A LE 400 million development project will accompany the introduction of electric cars as part of a move to significantly transform the site and visitor experience of the Pyramids of Giza over the next few months in an effort to revamp the historic plateau’s deteriorating conditions, described recently by the general supervisor for the Giza Pyramids area development project Mohamed Ismail as an “open zoo.”

The project is set to transform the infrastructure of the surrounding area of the pyramids, closing off the Mena House entrance to the pyramids entirely, and solely opening the Fayoum entrance. Ismail added that the area will only be accessible for visitors, and will be completely secured by the police.

Additionally, the area’s plateau will be connected to the Grand Egyptian Museum, scheduled to open later in 2018.
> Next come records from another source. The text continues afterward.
(* ===== verification/FileTrigger.v ===== *)
(** * File trigger: file_trigger.hpp, file_trigger_linux.cpp

    A trigger owns a descriptor of a growing file, an inotify descriptor that
    tells of changes and the two ends of an exit pipe.  Its constructor reads what
    is there, then a thread waits for events with epoll and hands new data to the
    callback.  The kernel is a relation: how much a [read] returns, when it is
    interrupted or fails, which ready descriptors [epoll_wait] reports and in
    which order.  Writers append to the file at any moment. *)

From S2P Require Import Prelude Raii.

Module FileTrigger.

(** ** Construction *)

(** [set_non_blocking] over the two [fcntl] calls: the flags, or a failure, and
    the answer to setting them.  [O_NONBLOCK] is 2048 on Linux. *)
Definition O_NONBLOCK : Z := 2048.
Definition set_non_blocking (flags : Z) (setfl : Z → Z) : res bool :=
  throw_if (flags <? 0)%Z (NstlException "fcntl F_GETFL failed: ");;
  if negb (Z.land flags O_NONBLOCK =? 0)%Z then Ok false
  else throw_if (setfl (Z.lor flags O_NONBLOCK) <? 0)%Z
         (NstlException "fcntl F_SETFL failed with O_NONBLOCK: ");; Ok true.

(** The two factories up to the construction of the object; the descriptor is
    closed by its owner when they throw. *)
Definition factory_checks (hndl : Z) (refusal : string) (buffer_size : nat) (cb : bool) : res () :=
  throw_if (negb (Handle.file_int_valid hndl)) (NstlException refusal);;
  throw_if (buffer_size =? 0)%nat (NstlException "Buffer must not be empty");;
  throw_if (negb cb) (NstlException "Callback must be valid").
Definition factory_path (open_native : str → Z) (file : str) (cb : bool) (buffer_size : nat) : res Z :=
  let hndl := open_native file in
  factory_checks hndl " cannot be opened for read" buffer_size cb;; Ok hndl.
Definition factory_handle (flags : Z) (setfl : Z → Z) (handle : Z) (cb : bool) (buffer_size : nat) : res Z :=
  factory_checks handle "Invalid handle passed through" buffer_size cb;;
  set_non_blocking flags setfl;; Ok handle.

(** ** State *)

(** The descriptors the worker waits for. *)
Inductive fd := Inotify | ExitRead.
#[export] Instance fd_eq_dec : EqDecision fd.
Proof. solve_decision. Defined.

(** Where the code is: in the first read of the constructor, in [epoll_wait], at
    the event loop with the events left, in [_read_data] of an event, returned, or
    left by an exception. *)
Inductive phase :=
| Constructing
| Waiting
| Events (evs : list fd) (exit_requested : bool)
| Reading (evs : list fd) (exit_requested : bool)
| Done
| Failed.
#[export] Instance phase_eq_dec : EqDecision phase.
Proof. solve_decision. Defined.

Record state := State {
  content : str;          (** the file *)
  pos : nat;              (** the offset of the descriptor *)
  pending : bool;         (** unread inotify events *)
  exit_byte : bool;       (** the byte of [stop] in the pipe *)
  chunks : list str;      (** what the callback got *)
  skipped : nat;          (** bytes read without calling it *)
  _running : bool;
  thread : phase;
}.
Definition initial (c : str) : state := State c 0 false false [] 0 true Constructing.

Definition set_thread (p : phase) (s : state) : state :=
  State (content s) (pos s) (pending s) (exit_byte s) (chunks s) (skipped s) (_running s) p.
Definition unread (s : state) : str := drop (pos s) (content s).

Section trigger.
Context (_sow : bool) (_buffer_size : nat).

(** ** Reading *)

Inductive read_result := Bytes (d : str) | Eof | Again | Interrupted | Error.

(** What [read] may answer: some of the unread bytes, at most a buffer full;
    the end or [EAGAIN] only when there are none. *)
Definition kernel_read (s : state) (r : read_result) : Prop :=
  match r with
  | Bytes d => d ≠ [] ∧ length d ≤ _buffer_size ∧ d `prefix_of` unread s
  | Eof | Again => unread s = []
  | Interrupted | Error => True
  end.

(** One turn of the loop of [_read_data]; [None] is another turn. *)
Definition read_data_turn (exec : bool) (r : read_result) (s : state) : state * option (res bool) :=
  match r with
  | Again => (s, Some (Ok true))
  | Interrupted => (s, None)
  | Error => (s, Some (Throw (NstlException "Failed over reading handler")))
  | Eof => (s, Some (Ok false))
  | Bytes d =>
    (State (content s) (pos s + length d) (pending s) (exit_byte s)
       (if exec then chunks s ++ [d] else chunks s)
       (if exec then skipped s else skipped s + length d) (_running s) (thread s), None)
  end.

(** [_drain_inotify]. *)
Definition drain_inotify (s : state) : state :=
  State (content s) (pos s) false (exit_byte s) (chunks s) (skipped s) (_running s) (thread s).

(** ** The constructor and the worker *)

(** A turn of the first read; at its end the exit pipe is made, which may fail,
    and the thread starts. *)
Definition construct_turn (r : read_result) (pipe : bool) (s : state) : state :=
  match read_data_turn _sow r s with
  | (s, None) => s
  | (s, Some (Ok _)) => set_thread (if pipe then Waiting else Failed) s
  | (s, Some (Throw _)) => set_thread Failed s
  end.

(** [epoll_wait] reports events. *)
Definition ready (s : state) (f : fd) : bool :=
  match f with Inotify => pending s | ExitRead => exit_byte s end.
Definition kernel_events (s : state) (evs : list fd) : Prop :=
  evs ≠ [] ∧ NoDup evs ∧ Forall (λ f, ready s f = true) evs.

(** The next event, or the test after the loop over them. *)
Definition event_turn (evs : list fd) (exit_requested : bool) (s : state) : state :=
  match evs with
  | Inotify :: evs => set_thread (Reading evs exit_requested) (drain_inotify s)
  | ExitRead :: evs => set_thread (Events evs true) s
  | [] => set_thread (if exit_requested then Done else Waiting) s
  end.

Definition reading_turn (evs : list fd) (exit_requested : bool) (r : read_result) (s : state) : state :=
  match read_data_turn true r s with
  | (s, None) => s
  | (s, Some (Ok _)) => set_thread (Events evs exit_requested) s
  | (s, Some (Throw _)) => set_thread Failed s
  end.

(** ** Other threads *)

Definition append (d : str) (s : state) : state :=
  State (content s ++ d) (pos s) true (exit_byte s) (chunks s) (skipped s) (_running s) (thread s).
(** [stop] up to [join]; the pipe is empty before, so the write succeeds. *)
Definition stop (s : state) : state :=
  if _running s then
    State (content s) (pos s) (pending s) true (chunks s) (skipped s) false (thread s)
  else s.
(** [join] returns when the thread has ended. *)
Definition joinable (s : state) : bool :=
  match thread s with Done | Failed => true | _ => false end.

(** The steps that make progress in the trigger's own code (an interrupted call
    is repeated and changes nothing), and the steps of the others. *)
Inductive own_step : state → state → Prop :=
| step_construct s r pipe : thread s = Constructing → kernel_read s r → r ≠ Interrupted →
    own_step s (construct_turn r pipe s)
| step_construct_throws s d : thread s = Constructing → kernel_read s (Bytes d) → _sow = true →
    own_step s (set_thread Failed (read_data_turn _sow (Bytes d) s).1)
| step_wait s evs : thread s = Waiting → kernel_events s evs → own_step s (set_thread (Events evs false) s)
| step_wait_fails s : thread s = Waiting → own_step s (set_thread Failed s)
| step_event s evs ex : thread s = Events evs ex → own_step s (event_turn evs ex s)
| step_read s evs ex r : thread s = Reading evs ex → kernel_read s r → r ≠ Interrupted →
    own_step s (reading_turn evs ex r s)
| step_callback_throws s evs ex d : thread s = Reading evs ex → kernel_read s (Bytes d) →
    own_step s (set_thread Failed (read_data_turn true (Bytes d) s).1).
Inductive other_step : state → state → Prop :=
| step_append s d : d ≠ [] → other_step s (append d s)
| step_stop s : thread s ≠ Constructing → other_step s (stop s).
Definition step (s s' : state) : Prop := own_step s s' ∨ other_step s s'.

(** ** The invariant *)

(** The callback got the bytes read after the skipped ones, in order and in
    pieces of at most a buffer. *)
Definition delivered_ok (s : state) : Prop :=
  skipped s ≤ pos s ∧ pos s ≤ length (content s) ∧
  concat (chunks s) = drop (skipped s) (take (pos s) (content s)) ∧
  Forall (λ d, d ≠ [] ∧ length d ≤ _buffer_size) (chunks s) ∧
  (_sow = true → skipped s = 0) ∧
  (thread s = Constructing → _sow = false → skipped s = pos s).

(** Unread bytes are announced, or about to be read. *)
Definition announced (s : state) : Prop :=
  unread s = [] ∨ pending s = true ∨
  match thread s with Waiting | Events _ _ => False | _ => True end.

(** The events at hand are ready, an exit was asked for. *)
Definition events_ok (s : state) : Prop :=
  match thread s with
  | Events evs ex => NoDup evs ∧ Forall (λ f, ready s f = true) evs ∧ (ex = true → exit_byte s = true)
  | Reading evs ex => NoDup evs ∧ Inotify ∉ evs ∧ Forall (λ f, ready s f = true) evs ∧
                      (ex = true → exit_byte s = true)
  | Done => exit_byte s = true
  | _ => True
  end.
Definition trigger_ok (s : state) : Prop := delivered_ok s ∧ announced s ∧ events_ok s.

Lemma unread_read s d :
  pos s ≤ length (content s) → d `prefix_of` unread s →
  pos s + length d ≤ length (content s) ∧
  take (pos s + length d) (content s) = take (pos s) (content s) ++ d.
Proof.
  apply take_read.
Qed.

(** A read keeps what was delivered in order, whether it calls back or not. *)
Lemma read_delivered s r exec p :
  delivered_ok s → kernel_read s r →
  (thread s = Constructing → exec = _sow) → (thread s ≠ Constructing → exec = true) →
  (p = Constructing → thread s = Constructing) →
  delivered_ok (set_thread p (read_data_turn exec r s).1).
Proof.
  intros (H1 & H2 & H3 & H4 & H5 & H6) Hr He1 He2 Hp.
  destruct r as [d| | | |]; simpl in *; try (unfold delivered_ok; simpl; split_and!; tauto).
  destruct Hr as (Hd & Hlen & Hpre). destruct (unread_read s d H2 Hpre) as [Hle Htake].
  unfold delivered_ok; simpl. rewrite Htake. destruct exec; simpl.
  - split_and!; [lia|lia| | |done|].
    + rewrite concat_app, H3; simpl. rewrite app_nil_r, drop_app_le; [done|]. rewrite length_take_le; lia.
    + apply list.Forall_app. split; [done|]. by constructor.
    + intros HC Hs. rewrite <-He1 in Hs; [done|auto].
  - destruct (decide (thread s = Constructing)) as [HC|HC]; [|by specialize (He2 HC)].
    specialize (H6 HC (eq_sym (He1 HC))).
    split_and!; [lia|lia| |done|intros E; specialize (He1 HC); congruence|lia].
    rewrite H3, !drop_ge; [done|rewrite length_app, length_take_le; lia|rewrite length_take_le; lia].
Qed.

Lemma delivered_thread s p :
  delivered_ok s → p ≠ Constructing → delivered_ok (set_thread p s).
Proof. intros (?&?&?&?&?&?) ?. unfold delivered_ok; simpl. by split_and!. Qed.

Lemma delivered_same s s' :
  content s' = content s → pos s' = pos s → chunks s' = chunks s → skipped s' = skipped s →
  thread s' = thread s → delivered_ok s → delivered_ok s'.
Proof. unfold delivered_ok. intros -> -> -> -> ->. done. Qed.

Lemma initial_ok c : trigger_ok (initial c).
Proof.
  split_and!; [|by right; right|done]. unfold delivered_ok; simpl. split_and!; try done; lia.
Qed.

(** Turns of the constructor and of [_read_data] keep what was delivered. *)
Lemma construct_delivered s r pipe :
  thread s = Constructing → kernel_read s r → delivered_ok s → delivered_ok (construct_turn r pipe s).
Proof.
  intros Ht Hr Hd.
  pose proof (λ p Hp, read_delivered s r _sow p Hd Hr (λ _, eq_refl) (λ H, False_ind _ (H Ht)) Hp) as Hread.
  unfold construct_turn. destruct r as [d| | | |]; simpl in *.
  - by eapply delivered_same; [..|exact (Hread Constructing (λ _, Ht))]; simpl.
  - apply Hread. by destruct pipe.
  - apply Hread. by destruct pipe.
  - done.
  - by apply Hread.
Qed.

Lemma reading_delivered s evs ex r :
  thread s = Reading evs ex → kernel_read s r → delivered_ok s → delivered_ok (reading_turn evs ex r s).
Proof.
  intros Ht Hr Hd. assert (Hn : thread s ≠ Constructing) by congruence.
  assert (Hread : ∀ p, p ≠ Constructing → delivered_ok (set_thread p (read_data_turn true r s).1)).
  { intros p Hp. by apply read_delivered. }
  unfold reading_turn. destruct r as [d| | | |]; simpl in *; by apply Hread.
Qed.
Every five minutes, electric cars will be used to transport visitors from the entrance of the site to the archaeological area.

The cost of the electric cars, however, is not included in the LE400 million bill, “We are looking for a financier to buy and maintain electric cars,” Ismail told Al-Masry Al-Youm.

He explained that the road will be “paved, with a certain type of yellow concrete suitable for the area, and officially approved by UNESCO.”

Meanwhile, Ismail said that the street vendors, scattered camels, and horses, will be moved to another location, allocated for horseback riding.

He explained that the development project will change the area significantly and that the next few months will witness a great difference.

Egypt’s tourism industry is experiencing a recovery following years of political instability.

Tourist arrivals increased by 55 percent in the first 11 months of 2017, compared with the same period the of the previous year, according to the Tourism Promotion Authority, while in the first nine months of 2017, Egypt’s tourism revenues climbed by 211.8 percent compared to the same period in 2016.

The country can hope for more visitors in 2018, with Russian flights and tourists set to return to Egypt on February 20.

The resumption of flights will be the first between the two countries since flights were suspended following the downing of Russian carrier Metrojet in Sinai, flying from Sharm el-Sheikh to the Russian city of St. Petersburg, on October 31, 2015.